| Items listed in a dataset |
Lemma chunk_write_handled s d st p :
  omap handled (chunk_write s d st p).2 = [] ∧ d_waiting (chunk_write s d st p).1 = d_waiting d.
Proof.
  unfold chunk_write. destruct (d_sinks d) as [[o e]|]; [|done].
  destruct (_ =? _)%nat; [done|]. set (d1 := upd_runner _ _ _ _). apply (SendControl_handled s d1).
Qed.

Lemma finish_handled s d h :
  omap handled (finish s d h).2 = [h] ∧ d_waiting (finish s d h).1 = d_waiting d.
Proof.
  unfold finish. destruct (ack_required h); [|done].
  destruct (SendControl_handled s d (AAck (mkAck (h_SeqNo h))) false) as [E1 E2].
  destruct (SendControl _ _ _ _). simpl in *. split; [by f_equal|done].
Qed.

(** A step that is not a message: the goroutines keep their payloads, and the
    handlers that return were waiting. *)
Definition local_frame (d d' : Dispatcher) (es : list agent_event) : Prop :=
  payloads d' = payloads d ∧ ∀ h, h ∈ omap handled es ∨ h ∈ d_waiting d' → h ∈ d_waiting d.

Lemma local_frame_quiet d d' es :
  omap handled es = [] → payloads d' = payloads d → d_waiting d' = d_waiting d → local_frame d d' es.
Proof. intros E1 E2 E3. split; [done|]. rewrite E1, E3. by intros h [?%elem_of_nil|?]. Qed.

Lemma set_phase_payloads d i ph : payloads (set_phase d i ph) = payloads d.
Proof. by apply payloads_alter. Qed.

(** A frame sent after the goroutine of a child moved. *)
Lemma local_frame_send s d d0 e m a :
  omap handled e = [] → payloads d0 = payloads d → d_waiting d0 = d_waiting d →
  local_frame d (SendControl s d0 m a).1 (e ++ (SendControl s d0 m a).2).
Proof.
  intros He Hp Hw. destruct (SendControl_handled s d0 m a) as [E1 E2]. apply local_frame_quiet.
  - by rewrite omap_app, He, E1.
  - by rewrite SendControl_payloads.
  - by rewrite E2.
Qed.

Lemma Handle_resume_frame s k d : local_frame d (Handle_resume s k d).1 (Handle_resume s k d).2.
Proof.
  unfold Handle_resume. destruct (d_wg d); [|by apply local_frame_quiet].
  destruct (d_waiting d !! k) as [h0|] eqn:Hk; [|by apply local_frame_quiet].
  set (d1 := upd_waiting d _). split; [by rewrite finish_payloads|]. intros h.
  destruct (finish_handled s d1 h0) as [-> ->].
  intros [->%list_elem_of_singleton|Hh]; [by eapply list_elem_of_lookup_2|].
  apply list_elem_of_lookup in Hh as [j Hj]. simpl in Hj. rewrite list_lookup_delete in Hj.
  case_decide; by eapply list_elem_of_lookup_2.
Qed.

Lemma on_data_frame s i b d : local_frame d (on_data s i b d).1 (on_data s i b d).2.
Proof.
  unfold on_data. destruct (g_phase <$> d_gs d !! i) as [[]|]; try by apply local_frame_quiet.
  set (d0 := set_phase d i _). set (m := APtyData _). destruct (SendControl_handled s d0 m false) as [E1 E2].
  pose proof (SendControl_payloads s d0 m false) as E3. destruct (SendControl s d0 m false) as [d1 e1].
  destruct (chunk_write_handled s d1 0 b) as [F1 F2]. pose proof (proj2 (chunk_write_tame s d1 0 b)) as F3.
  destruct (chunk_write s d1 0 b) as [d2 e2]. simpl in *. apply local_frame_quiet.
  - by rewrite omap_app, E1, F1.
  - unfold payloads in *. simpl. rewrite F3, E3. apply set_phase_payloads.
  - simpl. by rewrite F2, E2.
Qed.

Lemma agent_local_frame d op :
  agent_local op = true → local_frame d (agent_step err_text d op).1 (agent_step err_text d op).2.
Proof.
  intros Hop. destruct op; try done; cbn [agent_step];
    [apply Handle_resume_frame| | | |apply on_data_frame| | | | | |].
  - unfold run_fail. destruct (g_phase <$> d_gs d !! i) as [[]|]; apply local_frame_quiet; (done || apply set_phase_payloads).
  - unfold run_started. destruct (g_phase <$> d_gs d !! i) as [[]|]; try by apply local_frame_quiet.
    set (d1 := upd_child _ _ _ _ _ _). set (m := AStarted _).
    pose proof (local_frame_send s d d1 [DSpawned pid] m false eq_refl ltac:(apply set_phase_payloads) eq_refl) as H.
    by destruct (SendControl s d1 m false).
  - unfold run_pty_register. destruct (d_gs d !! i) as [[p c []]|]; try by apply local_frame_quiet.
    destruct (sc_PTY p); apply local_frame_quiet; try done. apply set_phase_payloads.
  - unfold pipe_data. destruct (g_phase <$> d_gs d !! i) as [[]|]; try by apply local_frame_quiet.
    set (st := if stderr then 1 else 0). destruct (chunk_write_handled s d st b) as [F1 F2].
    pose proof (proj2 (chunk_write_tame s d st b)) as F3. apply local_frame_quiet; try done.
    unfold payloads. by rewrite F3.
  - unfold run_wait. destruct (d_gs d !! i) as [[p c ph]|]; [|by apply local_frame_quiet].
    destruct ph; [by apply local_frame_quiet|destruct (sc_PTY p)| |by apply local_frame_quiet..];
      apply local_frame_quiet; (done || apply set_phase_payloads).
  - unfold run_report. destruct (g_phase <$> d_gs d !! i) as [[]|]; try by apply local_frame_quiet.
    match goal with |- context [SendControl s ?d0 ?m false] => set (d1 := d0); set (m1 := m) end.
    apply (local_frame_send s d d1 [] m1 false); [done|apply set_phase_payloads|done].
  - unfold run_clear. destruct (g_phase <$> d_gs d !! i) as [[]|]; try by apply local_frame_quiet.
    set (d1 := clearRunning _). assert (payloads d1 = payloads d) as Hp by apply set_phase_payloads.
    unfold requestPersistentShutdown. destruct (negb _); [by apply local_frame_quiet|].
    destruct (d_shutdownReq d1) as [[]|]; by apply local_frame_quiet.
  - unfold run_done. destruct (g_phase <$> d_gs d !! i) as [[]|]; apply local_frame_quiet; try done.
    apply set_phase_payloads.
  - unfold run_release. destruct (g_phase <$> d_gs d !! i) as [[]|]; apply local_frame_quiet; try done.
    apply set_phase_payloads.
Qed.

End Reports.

| GOAL OF THE EXERCISE |
Transcribe the records in full, so that each line reads exactly as before.

| RESPONSE TO THIS EXERCISE |
Lemma chunk_write_handled s d st p :
  omap handled (chunk_write s d st p).2 = [] ∧ d_waiting (chunk_write s d st p).1 = d_waiting d.
Proof.
  unfold chunk_write. destruct (d_sinks d) as [[o e]|]; [|done].
  destruct (_ =? _)%nat; [done|]. set (d1 := upd_runner _ _ _ _). apply (SendControl_handled s d1).
Qed.

Lemma finish_handled s d h :
  omap handled (finish s d h).2 = [h] ∧ d_waiting (finish s d h).1 = d_waiting d.
Proof.
  unfold finish. destruct (ack_required h); [|done].
  destruct (SendControl_handled s d (AAck (mkAck (h_SeqNo h))) false) as [E1 E2].
  destruct (SendControl _ _ _ _). simpl in *. split; [by f_equal|done].
Qed.

(** A step that is not a message: the goroutines keep their payloads, and the
    handlers that return were waiting. *)
Definition local_frame (d d' : Dispatcher) (es : list agent_event) : Prop :=
  payloads d' = payloads d ∧ ∀ h, h ∈ omap handled es ∨ h ∈ d_waiting d' → h ∈ d_waiting d.

Lemma local_frame_quiet d d' es :
  omap handled es = [] → payloads d' = payloads d → d_waiting d' = d_waiting d → local_frame d d' es.
Proof. intros E1 E2 E3. split; [done|]. rewrite E1, E3. by intros h [?%elem_of_nil|?]. Qed.

Lemma set_phase_payloads d i ph : payloads (set_phase d i ph) = payloads d.
Proof. by apply payloads_alter. Qed.

(** A frame sent after the goroutine of a child moved. *)
Lemma local_frame_send s d d0 e m a :
  omap handled e = [] → payloads d0 = payloads d → d_waiting d0 = d_waiting d →
  local_frame d (SendControl s d0 m a).1 (e ++ (SendControl s d0 m a).2).
Proof.
  intros He Hp Hw. destruct (SendControl_handled s d0 m a) as [E1 E2]. apply local_frame_quiet.
  - by rewrite omap_app, He, E1.
  - by rewrite SendControl_payloads.
  - by rewrite E2.
Qed.

Lemma Handle_resume_frame s k d : local_frame d (Handle_resume s k d).1 (Handle_resume s k d).2.
Proof.
  unfold Handle_resume. destruct (d_wg d); [|by apply local_frame_quiet].
  destruct (d_waiting d !! k) as [h0|] eqn:Hk; [|by apply local_frame_quiet].
  set (d1 := upd_waiting d _). split; [by rewrite finish_payloads|]. intros h.
  destruct (finish_handled s d1 h0) as [-> ->].
  intros [->%list_elem_of_singleton|Hh]; [by eapply list_elem_of_lookup_2|].
  apply list_elem_of_lookup in Hh as [j Hj]. simpl in Hj. rewrite list_lookup_delete in Hj.
  case_decide; by eapply list_elem_of_lookup_2.
Qed.

Lemma on_data_frame s i b d : local_frame d (on_data s i b d).1 (on_data s i b d).2.
Proof.
  unfold on_data. destruct (g_phase <$> d_gs d !! i) as [[]|]; try by apply local_frame_quiet.
  set (d0 := set_phase d i _). set (m := APtyData _). destruct (SendControl_handled s d0 m false) as [E1 E2].
  pose proof (SendControl_payloads s d0 m false) as E3. destruct (SendControl s d0 m false) as [d1 e1].
  destruct (chunk_write_handled s d1 0 b) as [F1 F2]. pose proof (proj2 (chunk_write_tame s d1 0 b)) as F3.
  destruct (chunk_write s d1 0 b) as [d2 e2]. simpl in *. apply local_frame_quiet.
  - by rewrite omap_app, E1, F1.
  - unfold payloads in *. simpl. rewrite F3, E3. apply set_phase_payloads.
  - simpl. by rewrite F2, E2.
Qed.

Lemma agent_local_frame d op :
  agent_local op = true → local_frame d (agent_step err_text d op).1 (agent_step err_text d op).2.
Proof.
  intros Hop. destruct op; try done; cbn [agent_step];
    [apply Handle_resume_frame| | | |apply on_data_frame| | | | | |].
  - unfold run_fail. destruct (g_phase <$> d_gs d !! i) as [[]|]; apply local_frame_quiet; (done || apply set_phase_payloads).
  - unfold run_started. destruct (g_phase <$> d_gs d !! i) as [[]|]; try by apply local_frame_quiet.
    set (d1 := upd_child _ _ _ _ _ _). set (m := AStarted _).
    pose proof (local_frame_send s d d1 [DSpawned pid] m false eq_refl ltac:(apply set_phase_payloads) eq_refl) as H.
    by destruct (SendControl s d1 m false).
  - unfold run_pty_register. destruct (d_gs d !! i) as [[p c []]|]; try by apply local_frame_quiet.
    destruct (sc_PTY p); apply local_frame_quiet; try done. apply set_phase_payloads.
  - unfold pipe_data. destruct (g_phase <$> d_gs d !! i) as [[]|]; try by apply local_frame_quiet.
    set (st := if stderr then 1 else 0). destruct (chunk_write_handled s d st b) as [F1 F2].
    pose proof (proj2 (chunk_write_tame s d st b)) as F3. apply local_frame_quiet; try done.
    unfold payloads. by rewrite F3.
  - unfold run_wait. destruct (d_gs d !! i) as [[p c ph]|]; [|by apply local_frame_quiet].
    destruct ph; [by apply local_frame_quiet|destruct (sc_PTY p)| |by apply local_frame_quiet..];
      apply local_frame_quiet; (done || apply set_phase_payloads).
  - unfold run_report. destruct (g_phase <$> d_gs d !! i) as [[]|]; try by apply local_frame_quiet.
    match goal with |- context [SendControl s ?d0 ?m false] => set (d1 := d0); set (m1 := m) end.
    apply (local_frame_send s d d1 [] m1 false); [done|apply set_phase_payloads|done].
  - unfold run_clear. destruct (g_phase <$> d_gs d !! i) as [[]|]; try by apply local_frame_quiet.
    set (d1 := clearRunning _). assert (payloads d1 = payloads d) as Hp by apply set_phase_payloads.
    unfold requestPersistentShutdown. destruct (negb _); [by apply local_frame_quiet|].
    destruct (d_shutdownReq d1) as [[]|]; by apply local_frame_quiet.
  - unfold run_done. destruct (g_phase <$> d_gs d !! i) as [[]|]; apply local_frame_quiet; try done.
    apply set_phase_payloads.
  - unfold run_release. destruct (g_phase <$> d_gs d !! i) as [[]|]; apply local_frame_quiet; try done.
    apply set_phase_payloads.
Qed.

End Reports.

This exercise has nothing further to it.